*** Supplied information Section Begins ***

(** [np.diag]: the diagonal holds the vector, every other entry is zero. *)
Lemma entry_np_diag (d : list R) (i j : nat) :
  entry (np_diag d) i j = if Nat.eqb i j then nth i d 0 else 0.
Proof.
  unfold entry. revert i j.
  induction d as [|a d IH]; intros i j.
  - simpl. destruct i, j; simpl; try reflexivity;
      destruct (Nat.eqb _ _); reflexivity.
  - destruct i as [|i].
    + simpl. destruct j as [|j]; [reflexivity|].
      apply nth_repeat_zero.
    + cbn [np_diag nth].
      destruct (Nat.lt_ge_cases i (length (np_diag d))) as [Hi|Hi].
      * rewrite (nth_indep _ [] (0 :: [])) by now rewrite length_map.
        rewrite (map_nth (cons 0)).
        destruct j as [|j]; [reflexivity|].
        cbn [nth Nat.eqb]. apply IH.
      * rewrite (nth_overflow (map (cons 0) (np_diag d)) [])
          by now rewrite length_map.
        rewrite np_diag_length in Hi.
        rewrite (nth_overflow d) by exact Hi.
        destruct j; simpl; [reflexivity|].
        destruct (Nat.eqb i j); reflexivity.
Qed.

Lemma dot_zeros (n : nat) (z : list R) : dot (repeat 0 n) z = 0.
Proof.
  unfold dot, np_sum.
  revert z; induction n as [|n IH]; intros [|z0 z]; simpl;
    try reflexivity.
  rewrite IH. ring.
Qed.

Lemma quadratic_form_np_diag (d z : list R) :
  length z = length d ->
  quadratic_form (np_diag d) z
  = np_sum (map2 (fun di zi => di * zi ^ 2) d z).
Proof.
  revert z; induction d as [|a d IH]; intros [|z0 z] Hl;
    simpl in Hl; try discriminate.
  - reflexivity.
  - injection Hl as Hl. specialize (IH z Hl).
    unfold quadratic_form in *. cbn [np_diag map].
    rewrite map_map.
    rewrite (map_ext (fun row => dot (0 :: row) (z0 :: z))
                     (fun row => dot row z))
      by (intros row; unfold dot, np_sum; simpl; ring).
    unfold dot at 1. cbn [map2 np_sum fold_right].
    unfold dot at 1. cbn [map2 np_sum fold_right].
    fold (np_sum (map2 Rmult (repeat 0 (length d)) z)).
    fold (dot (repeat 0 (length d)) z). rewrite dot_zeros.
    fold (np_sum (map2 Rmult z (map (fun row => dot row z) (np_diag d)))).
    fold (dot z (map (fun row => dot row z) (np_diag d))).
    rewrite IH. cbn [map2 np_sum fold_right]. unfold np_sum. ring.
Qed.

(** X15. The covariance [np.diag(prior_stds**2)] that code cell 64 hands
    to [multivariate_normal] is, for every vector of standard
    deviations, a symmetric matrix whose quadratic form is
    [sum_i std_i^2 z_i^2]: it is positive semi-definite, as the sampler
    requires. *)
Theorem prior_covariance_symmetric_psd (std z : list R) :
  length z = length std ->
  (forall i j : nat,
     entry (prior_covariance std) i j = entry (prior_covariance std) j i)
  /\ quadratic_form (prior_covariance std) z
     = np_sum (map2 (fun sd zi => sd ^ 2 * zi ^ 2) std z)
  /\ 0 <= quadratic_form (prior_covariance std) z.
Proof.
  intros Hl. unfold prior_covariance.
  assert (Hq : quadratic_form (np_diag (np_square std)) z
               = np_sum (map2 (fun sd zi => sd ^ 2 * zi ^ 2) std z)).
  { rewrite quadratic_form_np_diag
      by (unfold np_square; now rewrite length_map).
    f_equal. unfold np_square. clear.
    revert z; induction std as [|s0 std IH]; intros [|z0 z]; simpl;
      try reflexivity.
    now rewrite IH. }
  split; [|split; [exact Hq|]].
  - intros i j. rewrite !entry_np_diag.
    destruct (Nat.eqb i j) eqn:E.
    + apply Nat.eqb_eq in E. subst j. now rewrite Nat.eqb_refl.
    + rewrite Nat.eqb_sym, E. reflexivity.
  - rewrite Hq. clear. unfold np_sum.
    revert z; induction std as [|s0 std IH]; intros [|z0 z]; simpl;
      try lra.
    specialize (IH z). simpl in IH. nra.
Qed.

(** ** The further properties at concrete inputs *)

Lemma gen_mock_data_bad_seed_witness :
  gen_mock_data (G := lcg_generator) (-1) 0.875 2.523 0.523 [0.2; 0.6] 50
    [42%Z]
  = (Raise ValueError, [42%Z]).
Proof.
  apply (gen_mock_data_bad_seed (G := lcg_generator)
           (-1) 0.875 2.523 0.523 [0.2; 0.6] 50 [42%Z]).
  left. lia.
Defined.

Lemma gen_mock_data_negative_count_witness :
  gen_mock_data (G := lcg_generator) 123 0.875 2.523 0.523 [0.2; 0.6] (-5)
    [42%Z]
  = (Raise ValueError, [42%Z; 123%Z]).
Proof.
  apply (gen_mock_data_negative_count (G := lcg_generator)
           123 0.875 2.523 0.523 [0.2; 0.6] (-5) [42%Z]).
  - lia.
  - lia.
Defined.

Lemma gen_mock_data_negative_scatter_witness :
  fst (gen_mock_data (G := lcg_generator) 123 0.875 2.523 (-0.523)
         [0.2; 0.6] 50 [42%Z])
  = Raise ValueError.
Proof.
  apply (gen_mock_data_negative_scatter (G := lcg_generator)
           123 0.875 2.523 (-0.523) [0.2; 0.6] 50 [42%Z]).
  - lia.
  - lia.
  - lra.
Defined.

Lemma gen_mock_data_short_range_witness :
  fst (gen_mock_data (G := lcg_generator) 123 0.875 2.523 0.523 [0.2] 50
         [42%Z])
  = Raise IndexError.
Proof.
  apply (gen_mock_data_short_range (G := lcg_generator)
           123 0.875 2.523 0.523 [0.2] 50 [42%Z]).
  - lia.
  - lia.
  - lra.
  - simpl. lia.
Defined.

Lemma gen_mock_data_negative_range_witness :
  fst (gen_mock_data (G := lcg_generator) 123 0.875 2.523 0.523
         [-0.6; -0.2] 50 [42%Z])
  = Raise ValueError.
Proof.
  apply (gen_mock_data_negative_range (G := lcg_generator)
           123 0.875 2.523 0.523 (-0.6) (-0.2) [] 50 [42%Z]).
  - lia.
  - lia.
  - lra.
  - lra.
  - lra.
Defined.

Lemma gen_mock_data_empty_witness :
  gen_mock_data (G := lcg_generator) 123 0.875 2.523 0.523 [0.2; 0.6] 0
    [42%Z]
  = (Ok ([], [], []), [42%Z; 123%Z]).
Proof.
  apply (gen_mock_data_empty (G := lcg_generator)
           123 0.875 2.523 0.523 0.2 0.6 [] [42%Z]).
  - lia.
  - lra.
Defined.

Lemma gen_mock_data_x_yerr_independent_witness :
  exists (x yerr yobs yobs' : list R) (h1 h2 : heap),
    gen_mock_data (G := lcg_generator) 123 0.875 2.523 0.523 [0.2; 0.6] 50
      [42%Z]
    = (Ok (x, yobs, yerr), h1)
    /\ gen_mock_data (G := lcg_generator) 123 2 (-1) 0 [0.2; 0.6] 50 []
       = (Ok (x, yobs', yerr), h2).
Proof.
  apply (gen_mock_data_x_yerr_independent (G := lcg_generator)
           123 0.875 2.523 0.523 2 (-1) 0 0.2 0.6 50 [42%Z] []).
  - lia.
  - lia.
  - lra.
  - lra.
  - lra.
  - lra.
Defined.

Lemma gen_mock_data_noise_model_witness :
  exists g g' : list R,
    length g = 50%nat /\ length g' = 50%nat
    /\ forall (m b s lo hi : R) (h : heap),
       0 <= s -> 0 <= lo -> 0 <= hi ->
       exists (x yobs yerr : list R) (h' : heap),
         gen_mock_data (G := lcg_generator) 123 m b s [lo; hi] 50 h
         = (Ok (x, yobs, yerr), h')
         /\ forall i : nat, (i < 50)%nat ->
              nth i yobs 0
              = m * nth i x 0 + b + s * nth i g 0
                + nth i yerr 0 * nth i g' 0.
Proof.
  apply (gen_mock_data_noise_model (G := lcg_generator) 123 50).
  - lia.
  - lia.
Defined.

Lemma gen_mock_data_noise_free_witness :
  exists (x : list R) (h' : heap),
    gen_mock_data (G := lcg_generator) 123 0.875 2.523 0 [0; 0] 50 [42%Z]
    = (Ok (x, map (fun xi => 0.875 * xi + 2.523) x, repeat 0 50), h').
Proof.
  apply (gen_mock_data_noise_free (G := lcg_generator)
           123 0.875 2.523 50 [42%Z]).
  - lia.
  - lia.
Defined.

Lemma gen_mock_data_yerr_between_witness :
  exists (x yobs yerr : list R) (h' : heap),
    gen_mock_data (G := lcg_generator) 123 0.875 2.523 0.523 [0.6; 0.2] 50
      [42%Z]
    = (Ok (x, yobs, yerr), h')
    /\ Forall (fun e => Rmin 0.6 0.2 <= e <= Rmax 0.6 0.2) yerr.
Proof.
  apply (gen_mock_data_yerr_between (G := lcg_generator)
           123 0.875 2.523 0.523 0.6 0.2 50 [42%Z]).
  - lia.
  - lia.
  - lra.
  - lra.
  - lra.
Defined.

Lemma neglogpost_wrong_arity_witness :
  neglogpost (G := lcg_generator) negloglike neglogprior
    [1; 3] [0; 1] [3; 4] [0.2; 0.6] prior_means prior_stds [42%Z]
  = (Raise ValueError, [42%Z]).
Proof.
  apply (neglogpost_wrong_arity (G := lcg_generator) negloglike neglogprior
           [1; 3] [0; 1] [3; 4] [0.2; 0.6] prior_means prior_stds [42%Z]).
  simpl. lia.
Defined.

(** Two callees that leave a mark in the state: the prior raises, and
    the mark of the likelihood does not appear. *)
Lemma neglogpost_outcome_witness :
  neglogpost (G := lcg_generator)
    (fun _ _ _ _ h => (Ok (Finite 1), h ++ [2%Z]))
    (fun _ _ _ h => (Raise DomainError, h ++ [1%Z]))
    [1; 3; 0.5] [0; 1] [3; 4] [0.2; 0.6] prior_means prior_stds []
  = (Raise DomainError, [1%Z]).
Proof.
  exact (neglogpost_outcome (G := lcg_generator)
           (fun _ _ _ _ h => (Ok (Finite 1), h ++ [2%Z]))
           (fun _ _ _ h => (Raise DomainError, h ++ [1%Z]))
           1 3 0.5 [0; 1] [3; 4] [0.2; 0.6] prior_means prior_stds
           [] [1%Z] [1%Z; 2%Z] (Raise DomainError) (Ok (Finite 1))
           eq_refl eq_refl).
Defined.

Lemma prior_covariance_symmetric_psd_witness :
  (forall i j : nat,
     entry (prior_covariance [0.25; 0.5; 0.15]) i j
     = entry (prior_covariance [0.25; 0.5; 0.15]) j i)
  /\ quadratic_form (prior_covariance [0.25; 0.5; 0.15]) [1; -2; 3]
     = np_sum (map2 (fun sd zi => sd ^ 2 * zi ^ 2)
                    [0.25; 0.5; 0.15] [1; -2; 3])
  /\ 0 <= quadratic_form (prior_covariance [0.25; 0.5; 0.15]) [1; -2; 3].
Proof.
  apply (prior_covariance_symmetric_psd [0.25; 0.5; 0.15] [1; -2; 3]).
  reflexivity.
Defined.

*** Supplied information Section Ends ***

— Exercise instructions —
Nothing but the lines from the beginning of the records through the line with "quadratic_form (np_diag d) z" should appear, each printed exactly.

— Completed task —
(** [np.diag]: the diagonal holds the vector, every other entry is zero. *)
Lemma entry_np_diag (d : list R) (i j : nat) :
  entry (np_diag d) i j = if Nat.eqb i j then nth i d 0 else 0.
Proof.
  unfold entry. revert i j.
  induction d as [|a d IH]; intros i j.
  - simpl. destruct i, j; simpl; try reflexivity;
      destruct (Nat.eqb _ _); reflexivity.
  - destruct i as [|i].
    + simpl. destruct j as [|j]; [reflexivity|].
      apply nth_repeat_zero.
    + cbn [np_diag nth].
      destruct (Nat.lt_ge_cases i (length (np_diag d))) as [Hi|Hi].
      * rewrite (nth_indep _ [] (0 :: [])) by now rewrite length_map.
        rewrite (map_nth (cons 0)).
        destruct j as [|j]; [reflexivity|].
        cbn [nth Nat.eqb]. apply IH.
      * rewrite (nth_overflow (map (cons 0) (np_diag d)) [])
          by now rewrite length_map.
        rewrite np_diag_length in Hi.
        rewrite (nth_overflow d) by exact Hi.
        destruct j; simpl; [reflexivity|].
        destruct (Nat.eqb i j); reflexivity.
Qed.

Lemma dot_zeros (n : nat) (z : list R) : dot (repeat 0 n) z = 0.
Proof.
  unfold dot, np_sum.
  revert z; induction n as [|n IH]; intros [|z0 z]; simpl;
    try reflexivity.
  rewrite IH. ring.
Qed.

Lemma quadratic_form_np_diag (d z : list R) :
  length z = length d ->
  quadratic_form (np_diag d) z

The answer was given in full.